Collected data:
--------------------
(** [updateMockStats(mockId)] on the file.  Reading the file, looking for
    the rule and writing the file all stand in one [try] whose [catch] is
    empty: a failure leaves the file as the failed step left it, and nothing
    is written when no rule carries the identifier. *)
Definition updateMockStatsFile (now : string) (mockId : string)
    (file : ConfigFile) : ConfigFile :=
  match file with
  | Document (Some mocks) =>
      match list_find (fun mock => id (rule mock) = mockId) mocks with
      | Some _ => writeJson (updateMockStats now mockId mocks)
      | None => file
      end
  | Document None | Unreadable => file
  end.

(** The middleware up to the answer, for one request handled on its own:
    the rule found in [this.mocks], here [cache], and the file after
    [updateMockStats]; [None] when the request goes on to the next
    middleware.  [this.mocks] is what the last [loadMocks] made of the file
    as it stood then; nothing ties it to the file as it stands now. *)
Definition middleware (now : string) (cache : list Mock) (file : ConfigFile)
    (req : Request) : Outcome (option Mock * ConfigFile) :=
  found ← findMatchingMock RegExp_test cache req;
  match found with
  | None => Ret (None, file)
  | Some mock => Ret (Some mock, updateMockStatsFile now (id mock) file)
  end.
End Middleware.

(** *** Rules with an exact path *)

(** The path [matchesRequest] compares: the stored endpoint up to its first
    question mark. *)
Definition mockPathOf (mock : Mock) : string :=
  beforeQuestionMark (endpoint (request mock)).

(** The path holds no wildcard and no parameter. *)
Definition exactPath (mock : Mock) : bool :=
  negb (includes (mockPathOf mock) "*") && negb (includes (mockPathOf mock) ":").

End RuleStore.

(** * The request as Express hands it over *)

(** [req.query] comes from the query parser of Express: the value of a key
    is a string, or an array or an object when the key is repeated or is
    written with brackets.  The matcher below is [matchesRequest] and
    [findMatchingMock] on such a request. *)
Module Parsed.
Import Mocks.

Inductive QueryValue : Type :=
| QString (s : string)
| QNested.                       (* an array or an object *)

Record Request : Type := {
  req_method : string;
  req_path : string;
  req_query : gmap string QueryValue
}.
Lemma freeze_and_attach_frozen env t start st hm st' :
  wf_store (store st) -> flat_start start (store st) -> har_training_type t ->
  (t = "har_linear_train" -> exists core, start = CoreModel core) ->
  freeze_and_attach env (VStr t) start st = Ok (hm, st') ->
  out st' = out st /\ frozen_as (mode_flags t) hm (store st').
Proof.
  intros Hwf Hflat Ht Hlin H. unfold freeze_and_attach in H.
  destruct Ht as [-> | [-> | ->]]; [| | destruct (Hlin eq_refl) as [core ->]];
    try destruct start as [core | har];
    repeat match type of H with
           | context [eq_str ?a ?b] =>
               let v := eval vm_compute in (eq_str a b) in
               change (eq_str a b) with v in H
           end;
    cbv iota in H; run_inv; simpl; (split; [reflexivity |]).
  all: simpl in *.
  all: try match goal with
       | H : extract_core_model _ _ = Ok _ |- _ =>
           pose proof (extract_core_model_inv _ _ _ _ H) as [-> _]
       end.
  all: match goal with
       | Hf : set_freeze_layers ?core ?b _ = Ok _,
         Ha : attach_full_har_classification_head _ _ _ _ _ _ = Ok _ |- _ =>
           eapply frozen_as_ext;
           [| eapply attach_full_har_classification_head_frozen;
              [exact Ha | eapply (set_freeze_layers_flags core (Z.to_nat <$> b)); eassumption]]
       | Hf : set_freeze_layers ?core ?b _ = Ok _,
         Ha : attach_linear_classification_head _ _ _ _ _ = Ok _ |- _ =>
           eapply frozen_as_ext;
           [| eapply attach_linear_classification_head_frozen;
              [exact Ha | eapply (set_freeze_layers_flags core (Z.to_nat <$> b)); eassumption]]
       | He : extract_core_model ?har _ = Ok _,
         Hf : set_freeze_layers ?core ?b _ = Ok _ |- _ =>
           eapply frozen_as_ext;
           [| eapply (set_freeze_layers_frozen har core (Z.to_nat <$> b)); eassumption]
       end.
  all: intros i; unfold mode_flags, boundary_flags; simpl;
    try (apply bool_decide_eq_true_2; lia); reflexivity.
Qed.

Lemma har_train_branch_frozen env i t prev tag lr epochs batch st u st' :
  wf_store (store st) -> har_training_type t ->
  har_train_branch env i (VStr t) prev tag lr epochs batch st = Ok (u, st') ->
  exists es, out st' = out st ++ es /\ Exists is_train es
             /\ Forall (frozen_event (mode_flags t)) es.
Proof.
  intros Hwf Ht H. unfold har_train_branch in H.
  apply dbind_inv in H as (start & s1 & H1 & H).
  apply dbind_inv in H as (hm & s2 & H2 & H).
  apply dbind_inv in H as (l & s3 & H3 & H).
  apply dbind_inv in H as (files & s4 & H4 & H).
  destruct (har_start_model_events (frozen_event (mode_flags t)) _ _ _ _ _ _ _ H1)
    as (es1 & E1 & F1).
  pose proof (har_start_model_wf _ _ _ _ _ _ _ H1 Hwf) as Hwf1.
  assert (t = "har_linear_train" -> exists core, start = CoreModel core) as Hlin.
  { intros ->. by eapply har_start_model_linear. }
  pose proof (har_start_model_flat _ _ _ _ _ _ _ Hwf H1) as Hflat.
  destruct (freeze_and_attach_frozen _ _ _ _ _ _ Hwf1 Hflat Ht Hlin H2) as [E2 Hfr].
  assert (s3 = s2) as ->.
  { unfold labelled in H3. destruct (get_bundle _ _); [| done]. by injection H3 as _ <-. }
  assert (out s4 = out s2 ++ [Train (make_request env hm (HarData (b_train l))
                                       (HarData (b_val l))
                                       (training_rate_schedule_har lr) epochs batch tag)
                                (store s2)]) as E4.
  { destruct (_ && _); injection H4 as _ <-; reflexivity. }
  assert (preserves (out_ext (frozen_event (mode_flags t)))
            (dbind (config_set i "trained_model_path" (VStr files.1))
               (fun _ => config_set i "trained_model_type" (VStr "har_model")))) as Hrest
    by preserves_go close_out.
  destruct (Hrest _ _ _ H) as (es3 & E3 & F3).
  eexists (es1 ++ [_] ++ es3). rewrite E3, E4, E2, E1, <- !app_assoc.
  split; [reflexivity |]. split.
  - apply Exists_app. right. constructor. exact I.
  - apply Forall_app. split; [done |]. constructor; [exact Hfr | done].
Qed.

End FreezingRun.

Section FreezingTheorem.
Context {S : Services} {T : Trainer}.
--------------------
- Exercise prompt -
Make a verbatim copy of every entry shown above.

- Result -
(** [updateMockStats(mockId)] on the file.  Reading the file, looking for
    the rule and writing the file all stand in one [try] whose [catch] is
    empty: a failure leaves the file as the failed step left it, and nothing
    is written when no rule carries the identifier. *)
Definition updateMockStatsFile (now : string) (mockId : string)
    (file : ConfigFile) : ConfigFile :=
  match file with
  | Document (Some mocks) =>
      match list_find (fun mock => id (rule mock) = mockId) mocks with
      | Some _ => writeJson (updateMockStats now mockId mocks)
      | None => file
      end
  | Document None | Unreadable => file
  end.

(** The middleware up to the answer, for one request handled on its own:
    the rule found in [this.mocks], here [cache], and the file after
    [updateMockStats]; [None] when the request goes on to the next
    middleware.  [this.mocks] is what the last [loadMocks] made of the file
    as it stood then; nothing ties it to the file as it stands now. *)
Definition middleware (now : string) (cache : list Mock) (file : ConfigFile)
    (req : Request) : Outcome (option Mock * ConfigFile) :=
  found ← findMatchingMock RegExp_test cache req;
  match found with
  | None => Ret (None, file)
  | Some mock => Ret (Some mock, updateMockStatsFile now (id mock) file)
  end.
End Middleware.

(** *** Rules with an exact path *)

(** The path [matchesRequest] compares: the stored endpoint up to its first
    question mark. *)
Definition mockPathOf (mock : Mock) : string :=
  beforeQuestionMark (endpoint (request mock)).

(** The path holds no wildcard and no parameter. *)
Definition exactPath (mock : Mock) : bool :=
  negb (includes (mockPathOf mock) "*") && negb (includes (mockPathOf mock) ":").

End RuleStore.

(** * The request as Express hands it over *)

(** [req.query] comes from the query parser of Express: the value of a key
    is a string, or an array or an object when the key is repeated or is
    written with brackets.  The matcher below is [matchesRequest] and
    [findMatchingMock] on such a request. *)
Module Parsed.
Import Mocks.

Inductive QueryValue : Type :=
| QString (s : string)
| QNested.                       (* an array or an object *)

Record Request : Type := {
  req_method : string;
  req_path : string;
  req_query : gmap string QueryValue
}.
Lemma freeze_and_attach_frozen env t start st hm st' :
  wf_store (store st) -> flat_start start (store st) -> har_training_type t ->
  (t = "har_linear_train" -> exists core, start = CoreModel core) ->
  freeze_and_attach env (VStr t) start st = Ok (hm, st') ->
  out st' = out st /\ frozen_as (mode_flags t) hm (store st').
Proof.
  intros Hwf Hflat Ht Hlin H. unfold freeze_and_attach in H.
  destruct Ht as [-> | [-> | ->]]; [| | destruct (Hlin eq_refl) as [core ->]];
    try destruct start as [core | har];
    repeat match type of H with
           | context [eq_str ?a ?b] =>
               let v := eval vm_compute in (eq_str a b) in
               change (eq_str a b) with v in H
           end;
    cbv iota in H; run_inv; simpl; (split; [reflexivity |]).
  all: simpl in *.
  all: try match goal with
       | H : extract_core_model _ _ = Ok _ |- _ =>
           pose proof (extract_core_model_inv _ _ _ _ H) as [-> _]
       end.
  all: match goal with
       | Hf : set_freeze_layers ?core ?b _ = Ok _,
         Ha : attach_full_har_classification_head _ _ _ _ _ _ = Ok _ |- _ =>
           eapply frozen_as_ext;
           [| eapply attach_full_har_classification_head_frozen;
              [exact Ha | eapply (set_freeze_layers_flags core (Z.to_nat <$> b)); eassumption]]
       | Hf : set_freeze_layers ?core ?b _ = Ok _,
         Ha : attach_linear_classification_head _ _ _ _ _ = Ok _ |- _ =>
           eapply frozen_as_ext;
           [| eapply attach_linear_classification_head_frozen;
              [exact Ha | eapply (set_freeze_layers_flags core (Z.to_nat <$> b)); eassumption]]
       | He : extract_core_model ?har _ = Ok _,
         Hf : set_freeze_layers ?core ?b _ = Ok _ |- _ =>
           eapply frozen_as_ext;
           [| eapply (set_freeze_layers_frozen har core (Z.to_nat <$> b)); eassumption]
       end.
  all: intros i; unfold mode_flags, boundary_flags; simpl;
    try (apply bool_decide_eq_true_2; lia); reflexivity.
Qed.

Lemma har_train_branch_frozen env i t prev tag lr epochs batch st u st' :
  wf_store (store st) -> har_training_type t ->
  har_train_branch env i (VStr t) prev tag lr epochs batch st = Ok (u, st') ->
  exists es, out st' = out st ++ es /\ Exists is_train es
             /\ Forall (frozen_event (mode_flags t)) es.
Proof.
  intros Hwf Ht H. unfold har_train_branch in H.
  apply dbind_inv in H as (start & s1 & H1 & H).
  apply dbind_inv in H as (hm & s2 & H2 & H).
  apply dbind_inv in H as (l & s3 & H3 & H).
  apply dbind_inv in H as (files & s4 & H4 & H).
  destruct (har_start_model_events (frozen_event (mode_flags t)) _ _ _ _ _ _ _ H1)
    as (es1 & E1 & F1).
  pose proof (har_start_model_wf _ _ _ _ _ _ _ H1 Hwf) as Hwf1.
  assert (t = "har_linear_train" -> exists core, start = CoreModel core) as Hlin.
  { intros ->. by eapply har_start_model_linear. }
  pose proof (har_start_model_flat _ _ _ _ _ _ _ Hwf H1) as Hflat.
  destruct (freeze_and_attach_frozen _ _ _ _ _ _ Hwf1 Hflat Ht Hlin H2) as [E2 Hfr].
  assert (s3 = s2) as ->.
  { unfold labelled in H3. destruct (get_bundle _ _); [| done]. by injection H3 as _ <-. }
  assert (out s4 = out s2 ++ [Train (make_request env hm (HarData (b_train l))
                                       (HarData (b_val l))
                                       (training_rate_schedule_har lr) epochs batch tag)
                                (store s2)]) as E4.
  { destruct (_ && _); injection H4 as _ <-; reflexivity. }
  assert (preserves (out_ext (frozen_event (mode_flags t)))
            (dbind (config_set i "trained_model_path" (VStr files.1))
               (fun _ => config_set i "trained_model_type" (VStr "har_model")))) as Hrest
    by preserves_go close_out.
  destruct (Hrest _ _ _ H) as (es3 & E3 & F3).
  eexists (es1 ++ [_] ++ es3). rewrite E3, E4, E2, E1, <- !app_assoc.
  split; [reflexivity |]. split.
  - apply Exists_app. right. constructor. exact I.
  - apply Forall_app. split; [done |]. constructor; [exact Hfr | done].
Qed.

End FreezingRun.

Section FreezingTheorem.
Context {S : Services} {T : Trainer}.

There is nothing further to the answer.